SolarAid is bringing electricity, light, health and hope to Africa

It is a cruel irony that some of the sunniest countries on the planet spend so much of the time in darkness for want of a cheap source of energy. More cruel still is that the remedy is so easily available, if there were just enough seed money for Africans to be able to harness it: solar power.
SolarAid, one of the charities supported by The Times in this year’s Christmas Charity Appeal, is slowly providing the seed money to exploit this inadequately tapped resource. Money that will allow children who have ambition but no classroom lighting to stay at school beyond sunset, to use computers and listen to tapes while they are in their classrooms, and to do homework when they get home. Money for doctors in hospitals to be able to work in well-lit wards and operating theatres, to ensure that no more mothers have to give birth in the dark, and to power fridges in which to store vital vaccines.
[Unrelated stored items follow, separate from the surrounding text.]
(* ===== verification/PacketizeFast.v ===== *)
(** The packetizing routines of ejfat_packetize.hpp that avoid copying:
    sendPacketizedBufferFastNew and sendPacketizedBufferFast.  The first packet
    is built in a local array; the headers of every later one are written into
    the caller's buffer, over data already sent.  The caller's memory is
    modelled as the array [mem] its pointer [dataBuffer] points into, at index
    [base]: a write below index 0 is undefined behaviour. *)
From S2P Require Import Prelude Bytes ByteOrder Wire Socket Sender Packetize.

(** The local variables; [writeHeaderTo] is [None] while it points to the local
    array [packetStorage] and [Some w] when it points to [mem[w]]. *)
Record flyer := mk_flyer {
  fmax : Z;
  foffset : Z;
  dataLen : Z;
  writeHeaderTo : option Z;
  packetStorage : list Z;
  mem : list Z;
  fveryFirst : bool;
  fveryLast : bool;
  ffirstLoop : bool;
  fsentPackets : Z;
  fcounter : Z;
  fnet : list (list Z);
  fnaps : nat;
  fcalls : nat
}.

Section Fast.
Context {host : Host} {sock : Socket}.

(** Writes and reads through [writeHeaderTo]. *)
Definition header_at (s : flyer) (write : list Z -> Z -> option (list Z)) : option flyer :=
  match s.(writeHeaderTo) with
  | None =>
    b ← write s.(packetStorage) 0;
    Some (mk_flyer s.(fmax) s.(foffset) s.(dataLen) s.(writeHeaderTo) b s.(mem) s.(fveryFirst)
            s.(fveryLast) s.(ffirstLoop) s.(fsentPackets) s.(fcounter) s.(fnet) s.(fnaps) s.(fcalls))
  | Some w =>
    b ← write s.(mem) w;
    Some (mk_flyer s.(fmax) s.(foffset) s.(dataLen) s.(writeHeaderTo) s.(packetStorage) b
            s.(fveryFirst) s.(fveryLast) s.(ffirstLoop) s.(fsentPackets) s.(fcounter) s.(fnet)
            s.(fnaps) s.(fcalls))
  end.

Definition packet_at (s : flyer) (n : Z) : option (list Z) :=
  match s.(writeHeaderTo) with
  | None => load s.(packetStorage) 0 n
  | Some w => load s.(mem) w n
  end.

(** The result of a call, and what it leaves in the caller's memory. *)
Definition fast_return (ret off : Z) (s : flyer) : outcome flyer (sender_out * list Z) :=
  Halt (mk_out ret off s.(fsentPackets) s.(fcounter) s.(fnet) s.(fnaps), s.(mem)).

(** ** sendPacketizedBufferFastNew *)

Definition FastNew_step (j : job) (base : Z) (s : flyer) : outcome flyer (sender_out * list Z) :=
  if s.(ffirstLoop) || (0 <? s.(dataLen)) then
    let bytesToWrite := if u64 s.(fmax) <? s.(dataLen) then u64 s.(fmax) else s.(dataLen) in
    let veryLast := if (bytesToWrite =? s.(dataLen)) && j.(lastBuffer) then true
                    else s.(fveryLast) in
    match
      t ← header_at s (fun b w =>
            b ← setLbMetadata b w j.(tick) j.(version) j.(protocol) j.(entropy);
            setReMetadata b (w + LB_HEADER_BYTES) s.(foffset) j.(fullLen) j.(tick) j.(version)
              j.(dataId));
      t ← (if s.(ffirstLoop) then
             header_at t (fun b w => d ← load s.(mem) base bytesToWrite; store b (w + HEADER_BYTES) d)
           else Some t);
      pkt ← packet_at t (bytesToWrite + HEADER_BYTES);
      Some (t, pkt)
    with
    | None => Stuck
    | Some (t, pkt) =>
      match sock_send SEND s.(fcalls) pkt with
      | SendErr errno =>
        if (errno =? EMSGSIZE) && s.(fveryFirst) then
          match shrink_payload s.(fmax) with
          | Some m => Next (mk_flyer m s.(foffset) s.(dataLen) s.(writeHeaderTo) t.(packetStorage)
                              t.(mem) s.(fveryFirst) false s.(ffirstLoop) s.(fsentPackets)
                              s.(fcounter) s.(fnet) s.(fnaps) (S s.(fcalls)))
          | None => Stuck
          end
        else fast_return (-1) j.(offset) t
      | Sent _ =>
        let wh := if s.(ffirstLoop) then Some (base - HEADER_BYTES) else s.(writeHeaderTo) in
        let '(dc, sl) := delay_prescaled j.(delay) j.(delayPrescale) s.(fcounter) s.(fnaps) in
        Next (mk_flyer s.(fmax) (u32 (s.(foffset) + bytesToWrite)) (s.(dataLen) - bytesToWrite)
                ((fun w => w + bytesToWrite) <$> wh) t.(packetStorage) t.(mem) false veryLast false
                (s.(fsentPackets) + 1) dc (s.(fnet) ++ [pkt]) sl (S s.(fcalls)))
      end
    end
  else fast_return 0 s.(foffset) s.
The charity’s work in spreading the use of solar panels helps villages to pump clean water; and enables families to avoid respiratory diseases resulting from the use of toxic, polluting kerosene-powered lamps. It also lessens the risk of their homes being razed by accidents from kerosene-fuelled fires. The lack of electricity means that in rural communities, villagers fell trees to make charcoal for cooking, in the process accelerating deforestation and soil erosion. By funishing power for mobile phones and radios, SolarAid helps remote villages to reach the outside world.
SolarAid may be only three years old, but already it has reached 150,000 people. With the help of Times readers it hopes to reach more than 400,000 of Africa’s poorest within a year, and 1.5 million by 2012. It deserves your support.